Cells were grown in chemostats (Cypionka & Pfennig, 1986 ) with H2 as electron donor and the electron acceptor (sulfate or thiosulfate) as the limiting factor. To avoid loss of NH3 from the medium the inflowing gas was flushed through an ammonia solution (106 mM, pH 9·5).
Measurement of growth parameters.
Growth was followed by measuring the OD at 436 nm with a Shimadzu UV-1202 photometer, as well as by determination of the protein concentration according to the method of Bradford (1976) ; cell dry mass was determined according to the method of Cypionka & Pfennig (1986)
. To prove electron acceptor limitation in chemostats, ion chromatography was used to detect sulfate and thiosulfate (Fuseler et al., 1996
).
Determination of the activities of washed cells.
Cells were harvested by centrifugation of freshly grown cultures for 10 min at 15000 r.p.m. The pellet was resuspended, washed once in N2-saturated salt solution, and finally stored on ice in the same solution under H2. The composition of the salt solutions varied, as described below, depending on the type of experiment to be conducted.

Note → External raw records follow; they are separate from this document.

(* ===== verification/Messages.v ===== *)
(** * http.go: messages and other writers

    What http.go does with a message besides reading it and sending it: writing the
    body alone, writing to any writer with a count of the bytes, the message as a
    string, bodies made by a writer, and multipart forms, whose writer of the
    standard library is written out.  The writers here take everything they are
    given. *)
From Stdlib Require Import Strings.String.
From stdpp Require Import list_tactics.
From S2P Require Import Prelude BytesConv Consts Args Uri Cookie HeaderScan RequestHeader ResponseHeader Bufio Body HeaderRead Http.

(** ** multipart.Writer *)

(** The text of a part's header: the lines of its fields, and the empty one. *)
Definition partHeader (h : list (bytes * list bytes)) : bytes :=
  concat (map (fun kv => concat (map (fun v => fst kv ++ bs ": " ++ v ++ strCRLF) (snd kv))) h) ++ strCRLF.

Definition dashBoundary (boundary : bytes) : bytes := bs "--" ++ boundary.
Definition delimiter (boundary : bytes) : bytes := strCRLF ++ dashBoundary boundary.

(** What has been written, and whether there has been a part. *)
Record mpWriter := MkMpWriter { mw_out : bytes; mw_boundary : bytes; mw_lastpart : bool }.

Definition boundaryChar (c : byte) : bool :=
  let n := bz c in
  (65 <=? n) && (n <=? 90) || (97 <=? n) && (n <=? 122) || (48 <=? n) && (n <=? 57) || bool_decide (c ∈ bs "'()+_,-./:=?").

Definition SetBoundary (boundary : bytes) (w : mpWriter) : mpWriter + error :=
  if (zlen boundary <? 1) || (70 <? zlen boundary) then inr (Errorf "mime: invalid boundary length")
  else
    let last := (length boundary - 1)%nat in
    if forallb (fun ic => boundaryChar (snd ic) || bool_decide (snd ic = " "%byte /\ fst ic <> last)) (imap pair boundary)
    then inl (MkMpWriter (mw_out w) boundary (mw_lastpart w)) else inr (Errorf "mime: invalid boundary character").

(** CreatePart; the keys of a header are visited in order. *)
Definition CreatePart (h : list (bytes * list bytes)) (w : mpWriter) : mpWriter :=
  let sep := if mw_lastpart w then delimiter (mw_boundary w) else dashBoundary (mw_boundary w) in
  MkMpWriter (mw_out w ++ sep ++ strCRLF ++ partHeader h) (mw_boundary w) true.

Definition mpWrite (p : bytes) (w : mpWriter) : mpWriter := MkMpWriter (mw_out w ++ p) (mw_boundary w) (mw_lastpart w).
Definition mpClose (w : mpWriter) : mpWriter := mpWrite (delimiter (mw_boundary w) ++ bs "--" ++ strCRLF) w.

Definition escapeQuotes (s : bytes) : bytes :=
  concat (map (fun c => if decide (c = "\"%byte) then bs "\\" else if decide (c = x22) then ["\"%byte; x22] else [c]) s).

Definition fieldHeader (name : bytes) : list (bytes * list bytes) :=
  [(bs "Content-Disposition", [bs "form-data; name=" ++ [x22] ++ escapeQuotes name ++ [x22]])].

Definition WriteField (name value : bytes) (w : mpWriter) : mpWriter := mpWrite value (CreatePart (fieldHeader name) w).

(** ** WriteMultipartForm *)

(** A multipart.FileHeader: its header, what opening, reading and closing it give. *)
Record formFile := MkFormFile { mf_Header : list (bytes * list bytes); mf_Open : option error; mf_content : bytes; mf_Read : option error; mf_Close : option error }.

(** A multipart.Form, in the order its maps are visited. *)
Record mform := MkMform { mp_Value : list (bytes * list bytes); mp_File : list (bytes * list formFile) }.

Definition writeValues (values : list (bytes * list bytes)) (w : mpWriter) : mpWriter :=
  fold_left (fun w kv => fold_left (fun w v => WriteField (fst kv) v w) (snd kv) w) values w.

Fixpoint writeFiles (files : list formFile) (w : mpWriter) : mpWriter * option error :=
  match files with
  | [] => (w, None)
  | fv :: files =>
      let w := CreatePart (mf_Header fv) w in
      match mf_Open fv with
      | Some _ => (w, Some (Errorf "cannot open form file %q (%q): %s"))
      | None =>
          let w := mpWrite (mf_content fv) w in
          match mf_Read fv, mf_Close fv with
          | Some _, _ => (w, Some (Errorf "error when copying form file %q (%q): %s"))
          | None, Some _ => (w, Some (Errorf "cannot close form file %q (%q): %s"))
          | None, None => writeFiles files w
          end
      end
  end.

(** [None] is the panic on an empty boundary. *)
Definition WriteMultipartForm (out : bytes) (f : mform) (boundary : bytes) : option (bytes * option error) :=
  if decide (boundary = []) then None
  else
    match SetBoundary boundary (MkMpWriter out [] false) with
    | inr _ => Some (out, Some (Errorf "cannot use form boundary %q: %s"))
    | inl w =>
        let '(w, err) := writeFiles (concat (map snd (mp_File f))) (writeValues (mp_Value f) w) in
        match err with
        | Some _ => Some (mw_out w, err)
        | None => Some (mw_out (mpClose w), None)
        end
    end.

Definition marshalMultipartForm (f : mform) (boundary : bytes) : option (bytes * option error) :=
  '(b, err) ← WriteMultipartForm [] f boundary;
  Some match err with Some _ => ([], err) | None => (b, None) end.

(** ** Bodies and messages to other writers *)

Section Writers.
Context `{HttpLib}.

Definition Request_BodyWriteTo (x : Request) (w : bytes) : Request * bytes * option error :=
  match req_bodyStream x with
  | Some st => let '(p, err) := copyZeroAlloc st in (Request_closeBodyStream x, w ++ p, err)
  | None =>
      match req_multipartForm x with
      | Some f =>
          if Request_onlyMultipartForm x then
            match multipart_Write f (req_multipartFormBoundary x) with inl b => (x, w ++ b, None) | inr err => (x, w, Some err) end
          else let '(x, b) := Request_bodyBytes x in (x, w ++ b, None)
      | None => let '(x, b) := Request_bodyBytes x in (x, w ++ b, None)
      end
  end.

Definition Response_BodyWriteTo (x : Response) (w : bytes) : Response * bytes * option error :=
  match resp_bodyStream x with
  | Some st => let '(p, err) := copyZeroAlloc st in (Response_closeBodyStream x, w ++ p, err)
  | None => (x, w ++ Response_bodyBytes x, None)
  end.

(** writeBufio: the count of the statsWriter; the buffer is flushed in any case. *)
Definition writeBufio {X} (write : bytes -> option (X * bytes * option error)) : option (X * bytes * Z * option error) :=
  '(x, out, err) ← write [];
  Some (x, out, zlen out, err).

Definition Request_WriteTo (x : Request) : option (Request * bytes * Z * option error) := writeBufio (Request_Write x).
Definition Response_WriteTo (serverDate : bytes) (x : Response) : option (Response * bytes * Z * option error) := writeBufio (Response_Write serverDate x).

Definition getHTTPString {X} (write : bytes -> option (X * bytes * option error)) : option (X * bytes) :=
  '(x, out, err) ← write [];
  Some (x, match err with Some err => errorText err | None => out end).

Definition Request_String (x : Request) : option (Request * bytes) := getHTTPString (Request_Write x).
Definition Response_String (serverDate : bytes) (x : Response) : option (Response * bytes) := getHTTPString (Response_Write serverDate x).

Various cell activities were studied at 30 °C in a multi-electrode chamber (Cypionka, 1994 ), which allowed simultaneous measurement of O2, pH and sulfide. The reduction and disproportionation of sulfur compounds was studied with cells at a final concentration of 0·36 mg protein ml-1 in a H2-or N2-saturated salt solution with 320 mM NaCl, 80 mM KCl, 10 mM MgCl2, and 2 mM K2CO3 (pH 9·5). After preincubation for 30 min, sulfur compounds (pulses of 550 µM) were added from 10 mM stock solutions.
To analyse proton extrusion after pulses of sodium chloride, the cells were suspended in a solution of 350 mM KCl, 10 mM MgCl2 and 200 mM KSCN (pH 9·2). The permeant thiocyanate was present to destroy the membrane potential. After 30 min equilibration, sodium chloride pulses were added out of a 4 M stock solution.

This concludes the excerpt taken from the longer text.